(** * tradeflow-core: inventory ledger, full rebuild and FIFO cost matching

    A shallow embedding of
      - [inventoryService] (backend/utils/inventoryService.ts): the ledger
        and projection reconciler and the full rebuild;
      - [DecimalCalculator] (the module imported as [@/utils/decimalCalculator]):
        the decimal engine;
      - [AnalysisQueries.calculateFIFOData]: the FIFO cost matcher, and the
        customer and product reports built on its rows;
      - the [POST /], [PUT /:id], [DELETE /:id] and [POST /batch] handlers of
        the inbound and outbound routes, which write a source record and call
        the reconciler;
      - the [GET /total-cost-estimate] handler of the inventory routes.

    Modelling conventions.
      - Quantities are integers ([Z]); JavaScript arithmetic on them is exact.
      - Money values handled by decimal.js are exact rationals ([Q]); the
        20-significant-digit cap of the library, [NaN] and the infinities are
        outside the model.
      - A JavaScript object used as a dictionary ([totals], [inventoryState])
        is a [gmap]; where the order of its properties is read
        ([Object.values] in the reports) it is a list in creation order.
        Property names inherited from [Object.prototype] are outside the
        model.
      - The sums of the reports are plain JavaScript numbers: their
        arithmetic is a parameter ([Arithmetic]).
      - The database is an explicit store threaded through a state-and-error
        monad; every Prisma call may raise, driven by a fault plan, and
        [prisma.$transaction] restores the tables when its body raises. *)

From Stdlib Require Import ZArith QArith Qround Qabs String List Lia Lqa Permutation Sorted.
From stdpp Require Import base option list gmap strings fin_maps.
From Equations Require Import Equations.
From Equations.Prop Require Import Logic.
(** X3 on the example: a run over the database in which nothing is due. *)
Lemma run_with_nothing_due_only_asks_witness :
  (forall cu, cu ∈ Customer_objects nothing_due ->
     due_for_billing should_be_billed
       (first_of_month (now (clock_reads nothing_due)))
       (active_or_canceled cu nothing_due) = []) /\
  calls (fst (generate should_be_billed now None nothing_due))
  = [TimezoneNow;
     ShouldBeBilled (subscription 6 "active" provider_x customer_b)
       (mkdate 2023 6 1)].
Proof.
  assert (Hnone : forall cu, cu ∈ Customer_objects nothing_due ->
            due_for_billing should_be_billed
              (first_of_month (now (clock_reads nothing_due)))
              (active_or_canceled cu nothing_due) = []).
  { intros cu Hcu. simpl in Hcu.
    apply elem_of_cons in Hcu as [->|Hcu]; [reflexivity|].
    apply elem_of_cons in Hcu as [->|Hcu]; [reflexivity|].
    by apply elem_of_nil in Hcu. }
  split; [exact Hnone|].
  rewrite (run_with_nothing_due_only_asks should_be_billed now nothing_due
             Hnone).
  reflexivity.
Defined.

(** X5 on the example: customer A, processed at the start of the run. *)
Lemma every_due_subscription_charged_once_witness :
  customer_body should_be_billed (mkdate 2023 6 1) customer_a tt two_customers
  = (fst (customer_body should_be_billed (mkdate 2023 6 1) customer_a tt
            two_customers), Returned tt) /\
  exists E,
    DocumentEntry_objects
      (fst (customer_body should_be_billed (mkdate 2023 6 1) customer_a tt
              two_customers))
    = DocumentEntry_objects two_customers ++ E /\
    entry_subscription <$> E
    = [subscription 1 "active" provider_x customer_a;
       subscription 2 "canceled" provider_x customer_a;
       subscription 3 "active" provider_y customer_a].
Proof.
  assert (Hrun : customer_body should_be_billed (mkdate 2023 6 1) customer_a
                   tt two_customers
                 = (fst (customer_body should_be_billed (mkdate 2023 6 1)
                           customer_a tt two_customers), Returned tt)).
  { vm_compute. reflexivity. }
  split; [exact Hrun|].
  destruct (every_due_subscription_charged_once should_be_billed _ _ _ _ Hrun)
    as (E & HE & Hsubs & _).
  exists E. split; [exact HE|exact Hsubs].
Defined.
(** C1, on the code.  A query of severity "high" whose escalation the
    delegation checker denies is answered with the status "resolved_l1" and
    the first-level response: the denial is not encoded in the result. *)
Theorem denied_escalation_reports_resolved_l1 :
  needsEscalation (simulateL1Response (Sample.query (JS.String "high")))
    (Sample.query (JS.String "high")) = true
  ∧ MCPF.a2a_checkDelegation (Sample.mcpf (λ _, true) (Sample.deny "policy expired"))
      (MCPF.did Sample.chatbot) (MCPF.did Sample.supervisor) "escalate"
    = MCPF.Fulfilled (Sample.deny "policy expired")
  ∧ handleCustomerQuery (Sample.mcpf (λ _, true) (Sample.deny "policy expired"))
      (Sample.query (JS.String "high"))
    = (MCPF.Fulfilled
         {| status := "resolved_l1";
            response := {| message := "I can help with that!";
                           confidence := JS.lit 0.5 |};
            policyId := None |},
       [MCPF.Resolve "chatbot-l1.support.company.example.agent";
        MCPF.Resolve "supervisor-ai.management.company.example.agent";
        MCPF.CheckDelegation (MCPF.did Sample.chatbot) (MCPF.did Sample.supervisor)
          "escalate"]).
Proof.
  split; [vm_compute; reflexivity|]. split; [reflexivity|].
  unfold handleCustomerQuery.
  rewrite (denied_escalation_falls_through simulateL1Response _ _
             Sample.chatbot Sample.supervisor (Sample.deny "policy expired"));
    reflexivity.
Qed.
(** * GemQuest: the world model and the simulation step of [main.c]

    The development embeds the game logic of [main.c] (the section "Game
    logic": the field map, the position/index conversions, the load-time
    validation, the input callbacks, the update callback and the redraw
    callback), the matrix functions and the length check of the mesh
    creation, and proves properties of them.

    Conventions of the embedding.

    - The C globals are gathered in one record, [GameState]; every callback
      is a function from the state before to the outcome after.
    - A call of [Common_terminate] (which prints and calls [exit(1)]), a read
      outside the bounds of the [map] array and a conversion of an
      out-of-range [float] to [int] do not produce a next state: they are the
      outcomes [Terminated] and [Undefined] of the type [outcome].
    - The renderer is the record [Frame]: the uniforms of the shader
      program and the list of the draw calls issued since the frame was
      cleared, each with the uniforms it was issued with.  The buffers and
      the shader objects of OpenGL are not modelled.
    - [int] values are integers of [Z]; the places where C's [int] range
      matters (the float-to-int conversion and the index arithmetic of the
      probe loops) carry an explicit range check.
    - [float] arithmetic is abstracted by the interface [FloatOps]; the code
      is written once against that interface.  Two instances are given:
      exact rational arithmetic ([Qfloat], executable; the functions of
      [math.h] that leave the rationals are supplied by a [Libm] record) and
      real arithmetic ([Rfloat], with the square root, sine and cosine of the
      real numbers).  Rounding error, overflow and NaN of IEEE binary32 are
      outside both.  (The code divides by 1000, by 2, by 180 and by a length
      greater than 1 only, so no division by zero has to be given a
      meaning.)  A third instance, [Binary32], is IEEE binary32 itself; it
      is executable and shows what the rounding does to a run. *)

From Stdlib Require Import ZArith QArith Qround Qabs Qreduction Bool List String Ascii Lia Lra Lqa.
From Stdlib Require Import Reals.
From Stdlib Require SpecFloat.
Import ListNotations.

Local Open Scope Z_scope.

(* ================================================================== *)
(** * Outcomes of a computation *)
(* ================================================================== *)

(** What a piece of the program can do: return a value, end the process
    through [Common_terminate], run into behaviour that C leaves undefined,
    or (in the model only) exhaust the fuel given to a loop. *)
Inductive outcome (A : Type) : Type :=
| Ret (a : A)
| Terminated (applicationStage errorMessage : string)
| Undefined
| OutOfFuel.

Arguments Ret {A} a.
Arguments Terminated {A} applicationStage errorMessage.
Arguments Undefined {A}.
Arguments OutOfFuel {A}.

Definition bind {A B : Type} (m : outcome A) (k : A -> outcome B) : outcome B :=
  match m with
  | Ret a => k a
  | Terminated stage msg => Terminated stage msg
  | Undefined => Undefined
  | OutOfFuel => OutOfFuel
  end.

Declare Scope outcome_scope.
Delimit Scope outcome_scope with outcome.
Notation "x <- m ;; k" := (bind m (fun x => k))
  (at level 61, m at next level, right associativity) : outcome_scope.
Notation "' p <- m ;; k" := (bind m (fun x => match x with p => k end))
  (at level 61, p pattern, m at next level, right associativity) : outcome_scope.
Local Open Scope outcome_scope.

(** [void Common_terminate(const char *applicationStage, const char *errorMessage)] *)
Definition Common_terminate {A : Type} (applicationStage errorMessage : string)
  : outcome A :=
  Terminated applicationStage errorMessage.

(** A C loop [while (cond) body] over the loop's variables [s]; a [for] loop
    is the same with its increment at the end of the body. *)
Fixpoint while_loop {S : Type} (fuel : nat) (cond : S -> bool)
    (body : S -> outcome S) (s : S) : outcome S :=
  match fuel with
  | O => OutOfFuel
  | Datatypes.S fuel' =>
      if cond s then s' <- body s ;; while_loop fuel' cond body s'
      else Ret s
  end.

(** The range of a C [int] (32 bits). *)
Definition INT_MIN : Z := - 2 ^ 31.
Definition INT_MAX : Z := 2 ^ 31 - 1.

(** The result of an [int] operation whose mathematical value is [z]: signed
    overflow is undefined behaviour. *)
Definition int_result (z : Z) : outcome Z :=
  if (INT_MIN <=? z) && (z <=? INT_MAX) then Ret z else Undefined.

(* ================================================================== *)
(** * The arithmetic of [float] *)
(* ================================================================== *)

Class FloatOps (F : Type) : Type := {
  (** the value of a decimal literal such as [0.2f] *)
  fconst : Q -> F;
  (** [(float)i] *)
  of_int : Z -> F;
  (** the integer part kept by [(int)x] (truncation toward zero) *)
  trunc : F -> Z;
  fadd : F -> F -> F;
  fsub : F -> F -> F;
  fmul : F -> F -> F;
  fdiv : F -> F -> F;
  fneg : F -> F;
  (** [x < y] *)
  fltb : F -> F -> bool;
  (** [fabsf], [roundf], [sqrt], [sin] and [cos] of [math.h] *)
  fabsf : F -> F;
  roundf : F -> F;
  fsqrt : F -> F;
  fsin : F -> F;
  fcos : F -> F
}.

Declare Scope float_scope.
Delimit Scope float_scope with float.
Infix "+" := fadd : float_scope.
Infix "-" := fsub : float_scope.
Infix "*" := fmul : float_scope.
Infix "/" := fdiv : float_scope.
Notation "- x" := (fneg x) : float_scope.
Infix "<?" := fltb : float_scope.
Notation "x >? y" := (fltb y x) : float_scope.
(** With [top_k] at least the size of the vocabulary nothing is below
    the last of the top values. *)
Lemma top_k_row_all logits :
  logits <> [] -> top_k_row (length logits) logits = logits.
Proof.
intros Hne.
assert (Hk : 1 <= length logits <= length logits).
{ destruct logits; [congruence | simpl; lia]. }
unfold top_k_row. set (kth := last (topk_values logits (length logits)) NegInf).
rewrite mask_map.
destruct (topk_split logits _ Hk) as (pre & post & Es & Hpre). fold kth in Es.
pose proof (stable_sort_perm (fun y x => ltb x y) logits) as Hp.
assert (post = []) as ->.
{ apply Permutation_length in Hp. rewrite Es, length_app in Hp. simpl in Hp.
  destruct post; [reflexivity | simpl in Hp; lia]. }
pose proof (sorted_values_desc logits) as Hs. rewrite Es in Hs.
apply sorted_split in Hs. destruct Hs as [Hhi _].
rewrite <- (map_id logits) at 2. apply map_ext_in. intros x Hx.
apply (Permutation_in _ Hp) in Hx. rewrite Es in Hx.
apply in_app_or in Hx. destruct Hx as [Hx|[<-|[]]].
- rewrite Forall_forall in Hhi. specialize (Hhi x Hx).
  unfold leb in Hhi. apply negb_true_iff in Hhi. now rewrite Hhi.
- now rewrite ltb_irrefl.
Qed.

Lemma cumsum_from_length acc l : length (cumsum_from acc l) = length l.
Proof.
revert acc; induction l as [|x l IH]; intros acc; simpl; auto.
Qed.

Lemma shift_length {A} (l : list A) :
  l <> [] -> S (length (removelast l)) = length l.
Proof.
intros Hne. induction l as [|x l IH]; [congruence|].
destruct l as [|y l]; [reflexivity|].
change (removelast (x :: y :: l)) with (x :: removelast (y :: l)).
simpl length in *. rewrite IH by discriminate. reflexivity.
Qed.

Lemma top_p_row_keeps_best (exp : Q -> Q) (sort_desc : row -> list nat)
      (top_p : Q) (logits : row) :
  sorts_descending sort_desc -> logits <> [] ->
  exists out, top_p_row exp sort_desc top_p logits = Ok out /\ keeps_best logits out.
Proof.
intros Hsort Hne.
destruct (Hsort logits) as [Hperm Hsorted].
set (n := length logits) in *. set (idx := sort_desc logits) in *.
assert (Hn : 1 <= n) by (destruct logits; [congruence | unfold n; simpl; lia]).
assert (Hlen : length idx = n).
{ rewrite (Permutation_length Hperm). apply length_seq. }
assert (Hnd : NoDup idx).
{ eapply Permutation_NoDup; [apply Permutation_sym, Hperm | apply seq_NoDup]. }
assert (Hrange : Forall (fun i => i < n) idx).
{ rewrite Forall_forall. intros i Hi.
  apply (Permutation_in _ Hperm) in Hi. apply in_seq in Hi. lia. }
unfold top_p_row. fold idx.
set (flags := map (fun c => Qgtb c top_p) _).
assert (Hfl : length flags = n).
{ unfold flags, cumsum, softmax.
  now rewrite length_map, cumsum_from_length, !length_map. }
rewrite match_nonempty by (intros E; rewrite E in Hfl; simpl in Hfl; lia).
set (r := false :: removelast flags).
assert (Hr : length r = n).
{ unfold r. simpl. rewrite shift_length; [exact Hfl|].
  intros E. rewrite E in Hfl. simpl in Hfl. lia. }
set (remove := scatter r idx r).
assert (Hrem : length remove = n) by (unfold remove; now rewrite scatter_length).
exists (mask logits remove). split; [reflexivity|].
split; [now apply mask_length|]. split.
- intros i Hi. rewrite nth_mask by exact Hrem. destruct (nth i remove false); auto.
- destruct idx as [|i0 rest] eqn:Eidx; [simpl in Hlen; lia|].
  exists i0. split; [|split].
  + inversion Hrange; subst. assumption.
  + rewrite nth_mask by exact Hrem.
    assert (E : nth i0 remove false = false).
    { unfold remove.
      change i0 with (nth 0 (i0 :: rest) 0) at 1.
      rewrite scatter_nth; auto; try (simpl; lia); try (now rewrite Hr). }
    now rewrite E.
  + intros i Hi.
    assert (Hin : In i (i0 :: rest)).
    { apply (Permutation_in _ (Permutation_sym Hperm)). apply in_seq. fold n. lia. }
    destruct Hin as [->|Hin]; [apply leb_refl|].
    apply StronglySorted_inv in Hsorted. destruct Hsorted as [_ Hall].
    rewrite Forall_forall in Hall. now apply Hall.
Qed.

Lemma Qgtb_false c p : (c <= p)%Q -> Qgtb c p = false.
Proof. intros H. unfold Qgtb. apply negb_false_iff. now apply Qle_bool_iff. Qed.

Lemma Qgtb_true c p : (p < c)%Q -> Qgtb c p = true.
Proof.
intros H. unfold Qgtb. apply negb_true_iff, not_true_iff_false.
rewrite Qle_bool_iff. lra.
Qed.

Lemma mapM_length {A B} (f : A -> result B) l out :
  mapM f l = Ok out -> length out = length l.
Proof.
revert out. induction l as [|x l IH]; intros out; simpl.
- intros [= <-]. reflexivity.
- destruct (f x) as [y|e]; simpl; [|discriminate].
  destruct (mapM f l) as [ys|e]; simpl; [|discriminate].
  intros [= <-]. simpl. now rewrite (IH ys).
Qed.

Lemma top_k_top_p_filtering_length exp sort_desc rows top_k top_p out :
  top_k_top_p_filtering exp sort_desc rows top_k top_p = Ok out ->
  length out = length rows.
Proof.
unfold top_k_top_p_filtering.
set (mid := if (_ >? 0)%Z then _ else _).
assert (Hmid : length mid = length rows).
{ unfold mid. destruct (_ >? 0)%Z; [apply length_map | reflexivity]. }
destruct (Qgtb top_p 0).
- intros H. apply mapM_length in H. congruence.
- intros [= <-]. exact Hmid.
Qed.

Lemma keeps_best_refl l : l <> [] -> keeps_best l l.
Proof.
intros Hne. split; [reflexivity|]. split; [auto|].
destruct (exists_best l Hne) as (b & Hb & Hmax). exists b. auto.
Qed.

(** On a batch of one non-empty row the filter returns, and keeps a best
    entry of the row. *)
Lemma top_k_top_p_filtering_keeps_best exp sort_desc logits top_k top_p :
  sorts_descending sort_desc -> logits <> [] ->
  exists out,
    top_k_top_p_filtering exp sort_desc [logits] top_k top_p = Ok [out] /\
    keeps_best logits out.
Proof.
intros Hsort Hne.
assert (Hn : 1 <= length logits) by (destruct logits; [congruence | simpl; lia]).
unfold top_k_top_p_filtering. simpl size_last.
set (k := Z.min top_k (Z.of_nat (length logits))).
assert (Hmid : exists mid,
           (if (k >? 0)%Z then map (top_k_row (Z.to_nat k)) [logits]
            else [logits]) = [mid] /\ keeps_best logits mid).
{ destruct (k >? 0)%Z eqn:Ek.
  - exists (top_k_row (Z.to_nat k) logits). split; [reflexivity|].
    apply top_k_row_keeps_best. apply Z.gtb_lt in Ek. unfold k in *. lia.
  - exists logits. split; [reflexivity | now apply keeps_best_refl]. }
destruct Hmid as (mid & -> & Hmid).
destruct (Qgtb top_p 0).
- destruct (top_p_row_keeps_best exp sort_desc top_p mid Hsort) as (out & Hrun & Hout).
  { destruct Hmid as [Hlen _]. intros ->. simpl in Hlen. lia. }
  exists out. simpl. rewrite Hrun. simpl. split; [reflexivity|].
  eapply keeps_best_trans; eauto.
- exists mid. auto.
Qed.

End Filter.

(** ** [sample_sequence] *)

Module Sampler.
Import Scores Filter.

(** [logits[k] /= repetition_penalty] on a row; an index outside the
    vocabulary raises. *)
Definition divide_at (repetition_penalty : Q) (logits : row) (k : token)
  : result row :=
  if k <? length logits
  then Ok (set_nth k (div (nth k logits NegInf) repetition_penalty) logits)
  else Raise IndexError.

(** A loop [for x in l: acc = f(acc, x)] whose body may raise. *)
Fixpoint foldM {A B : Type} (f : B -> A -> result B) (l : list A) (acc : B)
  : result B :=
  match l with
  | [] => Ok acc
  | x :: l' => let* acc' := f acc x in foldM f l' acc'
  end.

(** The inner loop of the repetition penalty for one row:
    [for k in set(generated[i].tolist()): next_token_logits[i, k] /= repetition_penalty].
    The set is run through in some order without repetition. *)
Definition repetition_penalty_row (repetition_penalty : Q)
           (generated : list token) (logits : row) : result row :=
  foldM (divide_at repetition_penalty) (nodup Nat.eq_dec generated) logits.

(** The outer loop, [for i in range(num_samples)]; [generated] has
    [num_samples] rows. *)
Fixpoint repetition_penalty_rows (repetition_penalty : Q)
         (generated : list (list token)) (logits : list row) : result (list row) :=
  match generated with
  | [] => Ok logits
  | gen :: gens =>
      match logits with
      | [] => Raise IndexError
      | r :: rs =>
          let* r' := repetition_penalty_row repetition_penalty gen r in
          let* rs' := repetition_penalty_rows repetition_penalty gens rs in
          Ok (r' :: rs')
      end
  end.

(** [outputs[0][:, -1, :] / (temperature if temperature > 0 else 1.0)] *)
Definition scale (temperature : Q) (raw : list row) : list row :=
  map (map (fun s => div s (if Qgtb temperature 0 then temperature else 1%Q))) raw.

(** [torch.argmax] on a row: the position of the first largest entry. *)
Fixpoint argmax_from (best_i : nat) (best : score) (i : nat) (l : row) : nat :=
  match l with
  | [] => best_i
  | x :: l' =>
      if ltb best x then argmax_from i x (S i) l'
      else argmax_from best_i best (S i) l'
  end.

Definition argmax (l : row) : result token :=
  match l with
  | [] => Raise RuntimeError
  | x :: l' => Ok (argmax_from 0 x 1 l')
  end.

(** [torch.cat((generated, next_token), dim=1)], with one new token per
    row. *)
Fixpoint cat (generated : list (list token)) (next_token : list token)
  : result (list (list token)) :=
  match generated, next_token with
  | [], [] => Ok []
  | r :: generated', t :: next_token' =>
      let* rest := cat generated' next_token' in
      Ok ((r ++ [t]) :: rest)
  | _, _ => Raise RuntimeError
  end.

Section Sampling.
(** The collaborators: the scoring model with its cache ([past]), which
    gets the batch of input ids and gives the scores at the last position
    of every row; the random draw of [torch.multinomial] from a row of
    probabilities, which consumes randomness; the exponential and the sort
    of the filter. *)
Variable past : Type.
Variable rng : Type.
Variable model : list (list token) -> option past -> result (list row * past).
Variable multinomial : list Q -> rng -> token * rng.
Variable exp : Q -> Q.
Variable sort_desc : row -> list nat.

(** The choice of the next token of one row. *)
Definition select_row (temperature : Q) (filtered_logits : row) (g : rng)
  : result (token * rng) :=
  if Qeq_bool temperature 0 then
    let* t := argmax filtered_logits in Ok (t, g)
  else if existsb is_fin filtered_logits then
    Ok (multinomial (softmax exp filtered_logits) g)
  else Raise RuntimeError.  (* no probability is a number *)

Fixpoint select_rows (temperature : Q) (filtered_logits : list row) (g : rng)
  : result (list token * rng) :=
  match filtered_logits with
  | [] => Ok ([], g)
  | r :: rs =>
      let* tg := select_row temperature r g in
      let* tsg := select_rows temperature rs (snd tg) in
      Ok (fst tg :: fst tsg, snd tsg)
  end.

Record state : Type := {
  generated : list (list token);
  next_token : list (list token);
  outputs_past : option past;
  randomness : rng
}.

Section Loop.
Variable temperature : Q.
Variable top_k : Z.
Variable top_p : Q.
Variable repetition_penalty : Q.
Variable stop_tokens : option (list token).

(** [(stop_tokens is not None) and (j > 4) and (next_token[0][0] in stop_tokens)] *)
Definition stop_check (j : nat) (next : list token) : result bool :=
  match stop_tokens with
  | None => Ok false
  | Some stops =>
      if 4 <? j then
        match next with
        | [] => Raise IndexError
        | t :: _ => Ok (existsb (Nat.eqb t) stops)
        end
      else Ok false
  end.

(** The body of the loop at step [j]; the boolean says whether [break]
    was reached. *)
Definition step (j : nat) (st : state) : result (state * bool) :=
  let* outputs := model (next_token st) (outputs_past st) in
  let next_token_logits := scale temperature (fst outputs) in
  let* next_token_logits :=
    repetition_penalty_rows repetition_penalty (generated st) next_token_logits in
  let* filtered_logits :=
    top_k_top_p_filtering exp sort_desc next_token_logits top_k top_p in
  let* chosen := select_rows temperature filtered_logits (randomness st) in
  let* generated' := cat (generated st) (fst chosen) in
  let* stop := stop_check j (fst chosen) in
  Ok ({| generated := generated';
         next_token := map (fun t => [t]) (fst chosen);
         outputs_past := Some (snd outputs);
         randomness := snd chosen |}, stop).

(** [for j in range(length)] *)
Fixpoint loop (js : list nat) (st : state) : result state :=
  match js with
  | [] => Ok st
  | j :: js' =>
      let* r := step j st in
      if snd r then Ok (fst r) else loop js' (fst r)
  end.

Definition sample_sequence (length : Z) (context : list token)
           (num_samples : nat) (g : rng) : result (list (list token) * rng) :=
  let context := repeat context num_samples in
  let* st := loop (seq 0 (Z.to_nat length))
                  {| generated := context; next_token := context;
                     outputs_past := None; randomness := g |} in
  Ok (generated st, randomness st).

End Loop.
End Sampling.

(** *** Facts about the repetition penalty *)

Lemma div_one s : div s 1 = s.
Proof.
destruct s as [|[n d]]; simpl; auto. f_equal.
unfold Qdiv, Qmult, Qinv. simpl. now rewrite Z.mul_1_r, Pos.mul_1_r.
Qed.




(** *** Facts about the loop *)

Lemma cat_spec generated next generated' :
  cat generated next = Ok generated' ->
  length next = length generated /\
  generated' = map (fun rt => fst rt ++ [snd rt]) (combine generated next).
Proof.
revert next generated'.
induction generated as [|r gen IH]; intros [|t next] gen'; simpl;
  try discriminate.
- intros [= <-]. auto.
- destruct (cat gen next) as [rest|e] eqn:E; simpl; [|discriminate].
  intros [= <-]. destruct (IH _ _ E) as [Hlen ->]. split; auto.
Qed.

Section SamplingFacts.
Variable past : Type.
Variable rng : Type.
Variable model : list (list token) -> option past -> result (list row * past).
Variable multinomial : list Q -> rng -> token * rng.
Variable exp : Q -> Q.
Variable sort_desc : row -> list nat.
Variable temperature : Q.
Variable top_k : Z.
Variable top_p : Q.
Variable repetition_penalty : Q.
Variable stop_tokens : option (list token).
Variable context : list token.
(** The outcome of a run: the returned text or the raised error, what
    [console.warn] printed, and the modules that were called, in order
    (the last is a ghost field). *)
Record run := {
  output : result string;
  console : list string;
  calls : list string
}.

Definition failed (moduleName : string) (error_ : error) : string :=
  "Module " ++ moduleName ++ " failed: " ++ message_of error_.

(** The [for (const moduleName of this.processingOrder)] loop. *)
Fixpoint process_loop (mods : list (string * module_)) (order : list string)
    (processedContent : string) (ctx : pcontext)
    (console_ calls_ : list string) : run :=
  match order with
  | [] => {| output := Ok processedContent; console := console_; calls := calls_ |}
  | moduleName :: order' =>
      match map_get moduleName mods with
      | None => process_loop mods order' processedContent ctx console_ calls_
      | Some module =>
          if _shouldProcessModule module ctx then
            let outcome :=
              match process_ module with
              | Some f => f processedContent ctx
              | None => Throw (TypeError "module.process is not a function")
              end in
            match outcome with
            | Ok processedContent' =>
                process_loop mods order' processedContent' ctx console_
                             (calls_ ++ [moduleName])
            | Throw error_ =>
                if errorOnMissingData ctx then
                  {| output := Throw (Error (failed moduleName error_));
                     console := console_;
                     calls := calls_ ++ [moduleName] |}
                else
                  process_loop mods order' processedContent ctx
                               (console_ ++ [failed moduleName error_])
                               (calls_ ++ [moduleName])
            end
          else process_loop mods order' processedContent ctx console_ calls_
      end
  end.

PROBLEM DETAILS: The lines to copy run from the first line of the entries to the line containing "- the [GET /total-cost-estimate]"; copy them exactly and output nothing else.

RESULT OF THE TASK:
(** * tradeflow-core: inventory ledger, full rebuild and FIFO cost matching

    A shallow embedding of
      - [inventoryService] (backend/utils/inventoryService.ts): the ledger
        and projection reconciler and the full rebuild;
      - [DecimalCalculator] (the module imported as [@/utils/decimalCalculator]):
        the decimal engine;
      - [AnalysisQueries.calculateFIFOData]: the FIFO cost matcher, and the
        customer and product reports built on its rows;
      - the [POST /], [PUT /:id], [DELETE /:id] and [POST /batch] handlers of
        the inbound and outbound routes, which write a source record and call
        the reconciler;
      - the [GET /total-cost-estimate] handler of the inventory routes.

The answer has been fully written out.